■ HOW TO COMPLETE THIS TASK:
From the entries below, output the line with "(12330, 12333); (12337, 12341);" and each following line up to and including the line with "(44013, 44013); (64286, 64286);", exactly as written.

Collected data
(** The code points with the property [Case_Ignorable]. *)
Definition case_ignorable : list (N * N) :=
  [
    (39, 39); (46, 46); (58, 58); (94, 94); (96, 96); (168, 168);
    (173, 173); (175, 175); (180, 180); (183, 184); (688, 879); (884, 885);
    (890, 890); (900, 901); (903, 903); (1155, 1161); (1369, 1369); (1375, 1375);
    (1425, 1469); (1471, 1471); (1473, 1474); (1476, 1477); (1479, 1479); (1524, 1524);
    (1536, 1541); (1552, 1562); (1564, 1564); (1600, 1600); (1611, 1631); (1648, 1648);
    (1750, 1757); (1759, 1768); (1770, 1773); (1807, 1807); (1809, 1809); (1840, 1866);
    (1958, 1968); (2027, 2037); (2042, 2042); (2045, 2045); (2070, 2093); (2137, 2139);
    (2184, 2184); (2192, 2193); (2200, 2207); (2249, 2306); (2362, 2362); (2364, 2364);
    (2369, 2376); (2381, 2381); (2385, 2391); (2402, 2403); (2417, 2417); (2433, 2433);
    (2492, 2492); (2497, 2500); (2509, 2509); (2530, 2531); (2558, 2558); (2561, 2562);
    (2620, 2620); (2625, 2626); (2631, 2632); (2635, 2637); (2641, 2641); (2672, 2673);
    (2677, 2677); (2689, 2690); (2748, 2748); (2753, 2757); (2759, 2760); (2765, 2765);
    (2786, 2787); (2810, 2815); (2817, 2817); (2876, 2876); (2879, 2879); (2881, 2884);
    (2893, 2893); (2901, 2902); (2914, 2915); (2946, 2946); (3008, 3008); (3021, 3021);
    (3072, 3072); (3076, 3076); (3132, 3132); (3134, 3136); (3142, 3144); (3146, 3149);
    (3157, 3158); (3170, 3171); (3201, 3201); (3260, 3260); (3263, 3263); (3270, 3270);
    (3276, 3277); (3298, 3299); (3328, 3329); (3387, 3388); (3393, 3396); (3405, 3405);
    (3426, 3427); (3457, 3457); (3530, 3530); (3538, 3540); (3542, 3542); (3633, 3633);
    (3636, 3642); (3654, 3662); (3761, 3761); (3764, 3772); (3782, 3782); (3784, 3789);
    (3864, 3865); (3893, 3893); (3895, 3895); (3897, 3897); (3953, 3966); (3968, 3972);
    (3974, 3975); (3981, 3991); (3993, 4028); (4038, 4038); (4141, 4144); (4146, 4151);
    (4153, 4154); (4157, 4158); (4184, 4185); (4190, 4192); (4209, 4212); (4226, 4226);
    (4229, 4230); (4237, 4237); (4253, 4253); (4348, 4348); (4957, 4959); (5906, 5908);
    (5938, 5939); (5970, 5971); (6002, 6003); (6068, 6069); (6071, 6077); (6086, 6086);
    (6089, 6099); (6103, 6103); (6109, 6109); (6155, 6159); (6211, 6211); (6277, 6278);
    (6313, 6313); (6432, 6434); (6439, 6440); (6450, 6450); (6457, 6459); (6679, 6680);
    (6683, 6683); (6742, 6742); (6744, 6750); (6752, 6752); (6754, 6754); (6757, 6764);
    (6771, 6780); (6783, 6783); (6823, 6823); (6832, 6862); (6912, 6915); (6964, 6964);
    (6966, 6970); (6972, 6972); (6978, 6978); (7019, 7027); (7040, 7041); (7074, 7077);
    (7080, 7081); (7083, 7085); (7142, 7142); (7144, 7145); (7149, 7149); (7151, 7153);
    (7212, 7219); (7222, 7223); (7288, 7293); (7376, 7378); (7380, 7392); (7394, 7400);
    (7405, 7405); (7412, 7412); (7416, 7417); (7468, 7530); (7544, 7544); (7579, 7679);
    (8125, 8125); (8127, 8129); (8141, 8143); (8157, 8159); (8173, 8175); (8189, 8190);
    (8203, 8207); (8216, 8217); (8228, 8228); (8231, 8231); (8234, 8238); (8288, 8292);
    (8294, 8303); (8305, 8305); (8319, 8319); (8336, 8348); (8400, 8432); (11388, 11389);
    (11503, 11505); (11631, 11631); (11647, 11647); (11744, 11775); (11823, 11823); (12293, 12293);
    (12330, 12333); (12337, 12341); (12347, 12347); (12441, 12446); (12540, 12542); (40981, 40981);
    (42232, 42237); (42508, 42508); (42607, 42610); (42612, 42621); (42623, 42623); (42652, 42655);
    (42736, 42737); (42752, 42785); (42864, 42864); (42888, 42890); (42994, 42996); (43000, 43001);
    (43010, 43010); (43014, 43014); (43019, 43019); (43045, 43046); (43052, 43052); (43204, 43205);
    (43232, 43249); (43263, 43263); (43302, 43309); (43335, 43345); (43392, 43394); (43443, 43443);
    (43446, 43449); (43452, 43453); (43471, 43471); (43493, 43494); (43561, 43566); (43569, 43570);
    (43573, 43574); (43587, 43587); (43596, 43596); (43632, 43632); (43644, 43644); (43696, 43696);
    (43698, 43700); (43703, 43704); (43710, 43711); (43713, 43713); (43741, 43741); (43756, 43757);
    (43763, 43764); (43766, 43766); (43867, 43871); (43881, 43883); (44005, 44005); (44008, 44008);
    (44013, 44013); (64286, 64286); (64434, 64450); (65024, 65039); (65043, 65043); (65056, 65071);
    (65106, 65106); (65109, 65109); (65279, 65279); (65287, 65287); (65294, 65294); (65306, 65306);
    (65342, 65342); (65344, 65344); (65392, 65392); (65438, 65439); (65507, 65507); (65529, 65531);
    (66045, 66045); (66272, 66272); (66422, 66426); (67456, 67461); (67463, 67504); (67506, 67514);
    (68097, 68099); (68101, 68102); (68108, 68111); (68152, 68154); (68159, 68159); (68325, 68326);
    (68900, 68903); (69291, 69292); (69446, 69456); (69506, 69509); (69633, 69633); (69688, 69702);
    (69744, 69744); (69747, 69748); (69759, 69761); (69811, 69814); (69817, 69818); (69821, 69821);
    (69826, 69826); (69837, 69837); (69888, 69890); (69927, 69931); (69933, 69940); (70003, 70003);
    (70016, 70017); (70070, 70078); (70089, 70092); (70095, 70095); (70191, 70193); (70196, 70196);
    (70198, 70199); (70206, 70206); (70367, 70367); (70371, 70378); (70400, 70401); (70459, 70460);
    (70464, 70464); (70502, 70508); (70512, 70516); (70712, 70719); (70722, 70724); (70726, 70726);
    (70750, 70750); (70835, 70840); (70842, 70842); (70847, 70848); (70850, 70851); (71090, 71093);
    (71100, 71101); (71103, 71104); (71132, 71133); (71219, 71226); (71229, 71229); (71231, 71232);
    (71339, 71339); (71341, 71341); (71344, 71349); (71351, 71351); (71453, 71455); (71458, 71461);
    (71463, 71467); (71727, 71735); (71737, 71738); (71995, 71996); (71998, 71998); (72003, 72003);
    (72148, 72151); (72154, 72155); (72160, 72160); (72193, 72202); (72243, 72248); (72251, 72254);
    (72263, 72263); (72273, 72278); (72281, 72283); (72330, 72342); (72344, 72345); (72752, 72758);
    (72760, 72765); (72767, 72767); (72850, 72871); (72874, 72880); (72882, 72883); (72885, 72886);
    (73009, 73014); (73018, 73018); (73020, 73021); (73023, 73029); (73031, 73031); (73104, 73105);
    (73109, 73109); (73111, 73111); (73459, 73460); (78896, 78904); (92912, 92916); (92976, 92982);
    (92992, 92995); (94031, 94031); (94095, 94111); (94176, 94177); (94179, 94180); (110576, 110579);
    (110581, 110587); (110589, 110590); (113821, 113822); (113824, 113827); (118528, 118573); (118576, 118598);
    (119143, 119145); (119155, 119170); (119173, 119179); (119210, 119213); (119362, 119364); (121344, 121398);
    (121403, 121452); (121461, 121461); (121476, 121476); (121499, 121503); (121505, 121519); (122880, 122886);
    (122888, 122904); (122907, 122913); (122915, 122916); (122918, 122922); (123184, 123197); (123566, 123566);
    (123628, 123631); (125136, 125142); (125252, 125259); (127995, 127999); (917505, 917505); (917536, 917631);
    (917760, 917999) ].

■ RESULT FOR THIS EXERCISE:
    (12330, 12333); (12337, 12341); (12347, 12347); (12441, 12446); (12540, 12542); (40981, 40981);
    (42232, 42237); (42508, 42508); (42607, 42610); (42612, 42621); (42623, 42623); (42652, 42655);
    (42736, 42737); (42752, 42785); (42864, 42864); (42888, 42890); (42994, 42996); (43000, 43001);
    (43010, 43010); (43014, 43014); (43019, 43019); (43045, 43046); (43052, 43052); (43204, 43205);
    (43232, 43249); (43263, 43263); (43302, 43309); (43335, 43345); (43392, 43394); (43443, 43443);
    (43446, 43449); (43452, 43453); (43471, 43471); (43493, 43494); (43561, 43566); (43569, 43570);
    (43573, 43574); (43587, 43587); (43596, 43596); (43632, 43632); (43644, 43644); (43696, 43696);
    (43698, 43700); (43703, 43704); (43710, 43711); (43713, 43713); (43741, 43741); (43756, 43757);
    (43763, 43764); (43766, 43766); (43867, 43871); (43881, 43883); (44005, 44005); (44008, 44008);
    (44013, 44013); (64286, 64286); (64434, 64450); (65024, 65039); (65043, 65043); (65056, 65071);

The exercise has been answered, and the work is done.